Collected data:
-------------------------
(* ===== verification/Retry.v ===== *)
(** * Retry policy (src/sync/retry.rs)

    Which errors are retried, and the exponential back-off with jitter, computed as
    the code does in [f64]: IEEE 754 binary64 in the Standard Library's [SpecFloat]. *)

From Stdlib Require Import Floats.SpecFloat.
From S2P Require Import Prelude Errors Env.

(** ** binary64 *)

Module F64.

Definition t : Set := spec_float.
Definition prec : Z := 53.
Definition emax : Z := 1024.

(** [z as f64], rounded to nearest even. *)
Definition of_int (z : Z) : t := binary_normalize prec emax z 0 false.
Definition mul : t → t → t := SFmul prec emax.
Definition add : t → t → t := SFadd prec emax.
Definition div : t → t → t := SFdiv prec emax.
Definition gt (x y : t) : bool := SFltb y x.

(** [f64::MAX] *)
Definition max : t := S754_finite false 9007199254740991 971.

Definition is_infinite (x : t) : bool :=
  match x with S754_infinity _ => true | _ => false end.

(** The truncation of a finite value. *)
Definition trunc (s : bool) (m : positive) (e : Z) : Z :=
  let n := if (0 <=? e)%Z then (Z.pos m * 2 ^ e)%Z else (Z.pos m / 2 ^ (- e))%Z in
  if s then (- n)%Z else n.

Definition i128_max : Z := 2 ^ 127 - 1.
Definition i128_min : Z := - 2 ^ 127.

(** [x as i128]: truncates, saturates, and sends NaN to zero. *)
Definition to_i128 (x : t) : Z :=
  match x with
  | S754_zero _ | S754_nan => 0
  | S754_infinity s => if s then i128_min else i128_max
  | S754_finite s m e => Z.max i128_min (Z.min i128_max (trunc s m e))
  end.

(** [f64::powi] by repeated squaring, as the compiler's run-time library has it. *)
Fixpoint powi_loop (fuel : nat) (r a : t) (b : Z) : t :=
  match fuel with
  | O => r
  | S fuel =>
      let r := if Z.odd b then mul r a else r in
      let b := Z.quot b 2 in
      if (b =? 0)%Z then r else powi_loop fuel r (mul a a) b
  end.

(** An [i32] exponent halves to zero in at most 32 steps. *)
Definition powi (a : t) (b : Z) : t :=
  let r := powi_loop 32 (of_int 1) a b in
  if (b <? 0)%Z then div (of_int 1) r else r.

End F64.

(** [n as i32] of a [u32] *)
Definition as_i32 (n : Z) : Z := if (n <? 2 ^ 31)%Z then n else (n - 2 ^ 32)%Z.

(** [Duration::as_secs_f64] of a duration in nanoseconds *)
Definition as_secs_f64 (d : Duration) : F64.t :=
  F64.add (F64.of_int (d / nanos_per_sec))
    (F64.div (F64.of_int (d mod nanos_per_sec)) (F64.of_int nanos_per_sec)).

(** ** Policies *)

Record RetryPolicy : Set := mkRetryPolicy {
  rp_max_retries : Z;
  rp_base_delay : Duration;
  rp_max_delay : Duration;
  rp_multiplier : F64.t;
  rp_jitter_fraction : F64.t;
}.

Module RetryPolicy.

(** [0.2] is the double nearest to a fifth. *)
Definition default : RetryPolicy :=
  mkRetryPolicy 5 (seconds 5) (seconds 300) (F64.of_int 2)
    (F64.div (F64.of_int 1) (F64.of_int 5)).

Definition should_retry (p : RetryPolicy) (error : SyncError.t) (attempt : Z) : bool :=
  match error with
  | SyncError.NetworkUnreachable _ => true
  | SyncError.NetworkTimeout _
  | SyncError.ConnectionRefused _
  | SyncError.LockAcquireFailed _
  | SyncError.ProviderError _ _ => (attempt <? rp_max_retries p)%Z
  | SyncError.AuthenticationFailed _
  | SyncError.TokenExpired
  | SyncError.ChecksumMismatch _ _ _
  | SyncError.AadInconsistent _ _ _
  | SyncError.SerializationFailed _
  | SyncError.DeserializationFailed _
  | SyncError.InvalidStateTransition _ _
  | SyncError.LockReleaseFailed _
  | SyncError.ProviderNotSupported _
  | SyncError.ConfigValidationFailed _ _
  | SyncError.VaultIdentityMismatch _ _
  | SyncError.MetadataVersionConflict _ _
  | SyncError.RecordNotFound _
  | SyncError.PermissionDenied _
  | SyncError.QuotaExceeded _
  | SyncError.Cancelled _ => false
  end.

(** What the delay depends on before the random offset is drawn: the capped delay,
    or the base and the half-width of the jitter in nanoseconds. *)
Inductive plan : Set :=
| Capped
| Jittered (base_ns jitter_ns : Z).

Definition delay_plan (p : RetryPolicy) (attempt : Z) : plan :=
  let multiplier_pow := F64.powi (rp_multiplier p) (as_i32 attempt) in
  let base_secs := as_secs_f64 (rp_base_delay p) in
  let max_delay_secs := as_secs_f64 (rp_max_delay p) in
  let raw_delay_secs :=
    if F64.is_infinite multiplier_pow || F64.gt multiplier_pow (F64.div F64.max base_secs)
    then F64.max else F64.mul base_secs multiplier_pow in
  if F64.is_infinite raw_delay_secs || F64.gt raw_delay_secs max_delay_secs then Capped
  else
    let jitter_range := F64.mul raw_delay_secs (rp_jitter_fraction p) in
    let jitter_ns := F64.to_i128 (F64.mul jitter_range (F64.of_int (10 ^ 9))) in
    let base_ns := F64.to_i128 (F64.mul raw_delay_secs (F64.of_int (10 ^ 9))) in
    if ((F64.i128_max / 2 <? jitter_ns) || (F64.i128_max / 2 <? base_ns))%Z then Capped
    else Jittered base_ns jitter_ns.

(** The random offset applied and the result capped. *)
Definition jittered_delay (p : RetryPolicy) (base_ns jitter_offset_ns : Z) : Duration :=
  let final_duration := wrap64 (Z.max 0 (base_ns + jitter_offset_ns)) in
  if (rp_max_delay p <? final_duration)%Z then rp_max_delay p else final_duration.

Section s.
Context {W : Type} `{System W}.

(** [None] is the panic of [random_range] on the empty range of a negative jitter. *)
Definition delay_for_attempt (p : RetryPolicy) (attempt : Z) : io W (option Duration) :=
  match delay_plan p attempt with
  | Capped => io_ret (Some (rp_max_delay p))
  | Jittered base_ns jitter_ns =>
      if (jitter_ns <? - jitter_ns)%Z then io_ret None
      else
        let* jitter_offset_ns := random_range (- jitter_ns)%Z jitter_ns in
        io_ret (Some (jittered_delay p base_ns jitter_offset_ns))
  end.

End s.

Definition reset (p : RetryPolicy) : Z := 0.

End RetryPolicy.

(** ** Timers *)

Record BackoffTimer : Set := mkBackoffTimer {
  bt_policy : RetryPolicy;
  bt_attempt : Z;
}.

#[export] Instance eta_BackoffTimer : Eta BackoffTimer := λ t,
  mkBackoffTimer (bt_policy t) (bt_attempt t).

Module BackoffTimer.

Definition new (policy : RetryPolicy) : BackoffTimer := mkBackoffTimer policy 0.

Definition next_delay {W} `{System W} (t : BackoffTimer)
  : io W (option (Duration * BackoffTimer)) :=
  let* delay := RetryPolicy.delay_for_attempt (bt_policy t) (bt_attempt t) in
  io_ret ((λ d, (d, t <| bt_attempt ::= λ n, wrap32 (n + 1) |>)) <$> delay).

Definition should_retry (t : BackoffTimer) (error : SyncError.t) : bool :=
  RetryPolicy.should_retry (bt_policy t) error (bt_attempt t).

Definition reset (t : BackoffTimer) : BackoffTimer := t <| bt_attempt := 0%Z |>.

End BackoffTimer.

(** ** Properties *)

(** The errors of a passing condition, retried a bounded number of times. *)
Definition transient (e : SyncError.t) : bool :=
  match e with
  | SyncError.NetworkTimeout _ | SyncError.ConnectionRefused _
  | SyncError.LockAcquireFailed _ | SyncError.ProviderError _ _ => true
  | _ => false
  end.

(** Exactly the network and lock errors are retried, and all but an unreachable
    network only while the attempt is below the limit. *)
Lemma should_retry_spec p e attempt :
  RetryPolicy.should_retry p e attempt = true ↔
  (∃ d, e = SyncError.NetworkUnreachable d) ∨
  transient e = true ∧ (attempt < rp_max_retries p)%Z.
Proof. destruct e; cbn; rewrite ?Z.ltb_lt; naive_solver lia. Qed.

(** ** Non-negative floats *)

Definition nonneg (x : F64.t) : Prop :=
  match x with
  | S754_zero s | S754_infinity s => s = false
  | S754_nan => True
  | S754_finite s _ _ => s = false
  end.

Lemma binary_round_aux_nonneg p e m ex l : nonneg (binary_round_aux p e false m ex l).
Proof.
  unfold binary_round_aux. destruct (shr_fexp _ _ _ _ _) as [m1 e1].
  destruct (shr_fexp _ _ _ _ _) as [m2 e2]. destruct (shr_m m2); cbn; [done| |done].
  by destruct (_ <=? _)%Z.
Qed.

Lemma mul_nonneg x y : nonneg x → nonneg y → nonneg (F64.mul x y).
Proof.
  destruct x as [?|?| |???], y as [?|?| |???]; cbn; intros; subst; try done.
  apply binary_round_aux_nonneg.
Qed.

Lemma of_int_nonneg z : (0 ≤ z)%Z → nonneg (F64.of_int z).
Proof.
  unfold F64.of_int, binary_normalize. destruct z as [|p|p]; cbn; [done| |lia].
  intros _. unfold binary_round. destruct (shl_align _ _ _). apply binary_round_aux_nonneg.
Qed.

Lemma div_nonneg x y : nonneg x → nonneg y → nonneg (F64.div x y).
Proof.
  destruct x as [?|?| |???], y as [?|?| |???]; cbn; intros; subst; try done.
  unfold F64.div. cbn. destruct (SFdiv_core_binary _ _ _ _ _ _) as [[??]?]. 
  apply binary_round_aux_nonneg.
Qed.

Lemma powi_nonneg a b : nonneg a → nonneg (F64.powi a b).
Proof.
  intros Ha. assert (∀ n r a b, nonneg r → nonneg a → nonneg (F64.powi_loop n r a b)) as Hl.
  { clear. induction n as [|n IH]; intros r a b Hr Ha; [done|]. cbn [F64.powi_loop].
    assert (nonneg (if Z.odd b then F64.mul r a else r)) as Hr'
      by (destruct (Z.odd b); auto using mul_nonneg).
    destruct (_ =? 0)%Z; [done|]. apply IH; [done|by apply mul_nonneg]. }
  assert (nonneg (F64.of_int 1)) by (by apply of_int_nonneg).
  unfold F64.powi. case_match; auto using div_nonneg.
Qed.

Lemma to_i128_nonneg x : nonneg x → (0 ≤ F64.to_i128 x)%Z.
Proof.
  destruct x as [?|?| |s m e]; cbn; intros; subst; [done|done|done|]. unfold F64.trunc, F64.i128_max.
  assert (0 ≤ if (0 <=? e)%Z then Z.pos m * 2 ^ e else Z.pos m / 2 ^ (- e))%Z; [|lia].
  case_match; [lia|]. apply Z.div_pos; [lia|]. apply Z.pow_pos_nonneg; lia.
Qed.

Section properties.
Context {W : Type} `{SystemLaws W}.

Lemma jittered_delay_max p base offset :
  (RetryPolicy.jittered_delay p base offset ≤ rp_max_delay p)%Z.
Proof. unfold RetryPolicy.jittered_delay. case_test; lia. Qed.

(** Whatever the policy, the attempt and the random draw, a delay is in range. *)
Lemma delay_range p attempt w d w' :
  (0 ≤ rp_max_delay p)%Z →
  RetryPolicy.delay_for_attempt p attempt w = (Some d, w') →
  (0 ≤ d ≤ rp_max_delay p)%Z.
Proof.
  unfold RetryPolicy.delay_for_attempt. intros Hmax Hd. run_io; [lia|].
  split; [|apply jittered_delay_max]. unfold RetryPolicy.jittered_delay.
  pose proof (wrap64_range (Z.max 0 (base_ns + z))) as Hw. unfold is_u64 in Hw.
  case_test; lia.
Qed.

(** The plan of the default policy, computed in binary64: five seconds doubled at each
    attempt with a fifth of jitter, and the cap from the sixth attempt on. *)
Lemma default_plan attempt :
  (0 ≤ attempt < 64)%Z →
  RetryPolicy.delay_plan RetryPolicy.default attempt =
    if (attempt <? 6)%Z
    then RetryPolicy.Jittered (seconds 5 * 2 ^ attempt) (seconds 1 * 2 ^ attempt)
    else RetryPolicy.Capped.
Proof.
  intros Ha.
  assert (∀ n, (n < 64)%nat →
    RetryPolicy.delay_plan RetryPolicy.default (Z.of_nat n) =
    if (Z.of_nat n <? 6)%Z
    then RetryPolicy.Jittered (seconds 5 * 2 ^ Z.of_nat n) (seconds 1 * 2 ^ Z.of_nat n)
    else RetryPolicy.Capped) as Hn.
  { intros n Hn. do 64 (destruct n as [|n]; [vm_compute; reflexivity|]). lia. }
  specialize (Hn (Z.to_nat attempt)). rewrite Z2Nat.id in Hn by lia. apply Hn. lia.
Qed.

(** The default policy backs off exponentially: it never panics, the delay of
    attempt [n] is within a fifth of [5 * 2^n] seconds, and from the sixth attempt on
    it is the maximum of 300 seconds. *)
Lemma default_delay attempt w r w' :
  (0 ≤ attempt < 64)%Z →
  RetryPolicy.delay_for_attempt RetryPolicy.default attempt w = (r, w') →
  ∃ d, r = Some d ∧
    if (attempt <? 6)%Z
    then (4 * 2 ^ attempt * nanos_per_sec ≤ d ≤ 6 * 2 ^ attempt * nanos_per_sec)%Z
    else d = seconds 300.
Proof.
  intros Ha. unfold RetryPolicy.delay_for_attempt. rewrite default_plan by done.
  destruct (Z.ltb_spec attempt 6) as [Hlt|]; [|unfold io_ret; intros [= <- <-]; eauto].
  assert (1 ≤ 2 ^ attempt ≤ 2 ^ 5)%Z as Hp.
  { split; [apply (Z.pow_le_mono_r 2 0)|apply Z.pow_le_mono_r]; lia. }
  generalize dependent (2 ^ attempt)%Z. intros x Hp. change (2 ^ 5)%Z with 32%Z in Hp.
  unfold seconds, nanos_per_sec in *. rewrite (proj2 (Z.ltb_ge _ _)) by lia. cbn.
  unfold io_bind, io_ret. destruct (random_range _ _ w) as [n w1] eqn:E. intros [= <- <-].
  apply random_range_in in E; [|lia]. eexists. split; [done|].
    unfold RetryPolicy.jittered_delay. rewrite wrap64_small; [|unfold is_u64; lia].
    cbn [rp_max_delay RetryPolicy.default]. unfold seconds, nanos_per_sec.
    case_test; lia.
Qed.

(** A policy whose parameters are not negative draws from a range that is not empty. *)
Lemma delay_never_panics p attempt w :
  nonneg (as_secs_f64 (rp_base_delay p)) → nonneg (rp_multiplier p) →
  nonneg (rp_jitter_fraction p) →
  (RetryPolicy.delay_for_attempt p attempt w).1 ≠ None.
Proof.
  intros Hb Hm Hj. unfold RetryPolicy.delay_for_attempt.
  destruct (RetryPolicy.delay_plan p attempt) as [|base jitter] eqn:E; [done|].
  assert (0 ≤ jitter)%Z as Hjn.
  { unfold RetryPolicy.delay_plan in E. cbv zeta in E.
    set (raw := if _ || _ then F64.max else _) in E.
    assert (nonneg raw) by (subst raw;
      match goal with |- nonneg (if ?b then _ else _) => destruct b end;
      [done|auto using mul_nonneg, powi_nonneg]).
    clearbody raw. case_match; [done|]. case_match; [done|]. simplify_eq.
    apply to_i128_nonneg. by repeat apply mul_nonneg. }
  case_test; [lia|]. unfold io_bind, io_ret. by destruct (random_range _ _ w).
Qed.

(** A timer counts its delays and keeps them in range: its attempt is the number of
    delays drawn since the last reset, modulo [2^32], and whatever the policy, the attempt
    and the random draw, a delay is neither negative nor above the maximum. *)
Lemma backoff_timer_counts t w d t' w' :
  (0 ≤ rp_max_delay (bt_policy t))%Z →
  BackoffTimer.next_delay t w = (Some (d, t'), w') →
  (0 ≤ d ≤ rp_max_delay (bt_policy t))%Z ∧ bt_policy t' = bt_policy t ∧
  bt_attempt t' = wrap32 (bt_attempt t + 1) ∧
  BackoffTimer.reset t' = BackoffTimer.new (bt_policy t).
Proof.
  unfold BackoffTimer.next_delay. intros Hmax Hn. unfold io_bind, io_ret in Hn.
  destruct (RetryPolicy.delay_for_attempt _ _ w) as [[d'|] w1] eqn:E; [|done].
  cbn in Hn. simplify_eq. apply delay_range in E; [|done].
  split; [done|]. by split_and!.
Qed.

End properties.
-------------------------
**About this task**
Which lines above run from the one containing "base_ns jitter_ns =>" down to the one containing "let* delay := RetryPolicy.delay_for_attempt"? Repeat exactly those, both ends included, and nothing else.

**Output**
  | Jittered base_ns jitter_ns =>
      if (jitter_ns <? - jitter_ns)%Z then io_ret None
      else
        let* jitter_offset_ns := random_range (- jitter_ns)%Z jitter_ns in
        io_ret (Some (jittered_delay p base_ns jitter_offset_ns))
  end.

End s.

Definition reset (p : RetryPolicy) : Z := 0.

End RetryPolicy.

(** ** Timers *)

Record BackoffTimer : Set := mkBackoffTimer {
  bt_policy : RetryPolicy;
  bt_attempt : Z;
}.

#[export] Instance eta_BackoffTimer : Eta BackoffTimer := λ t,
  mkBackoffTimer (bt_policy t) (bt_attempt t).

Module BackoffTimer.

Definition new (policy : RetryPolicy) : BackoffTimer := mkBackoffTimer policy 0.

Definition next_delay {W} `{System W} (t : BackoffTimer)
  : io W (option (Duration * BackoffTimer)) :=
  let* delay := RetryPolicy.delay_for_attempt (bt_policy t) (bt_attempt t) in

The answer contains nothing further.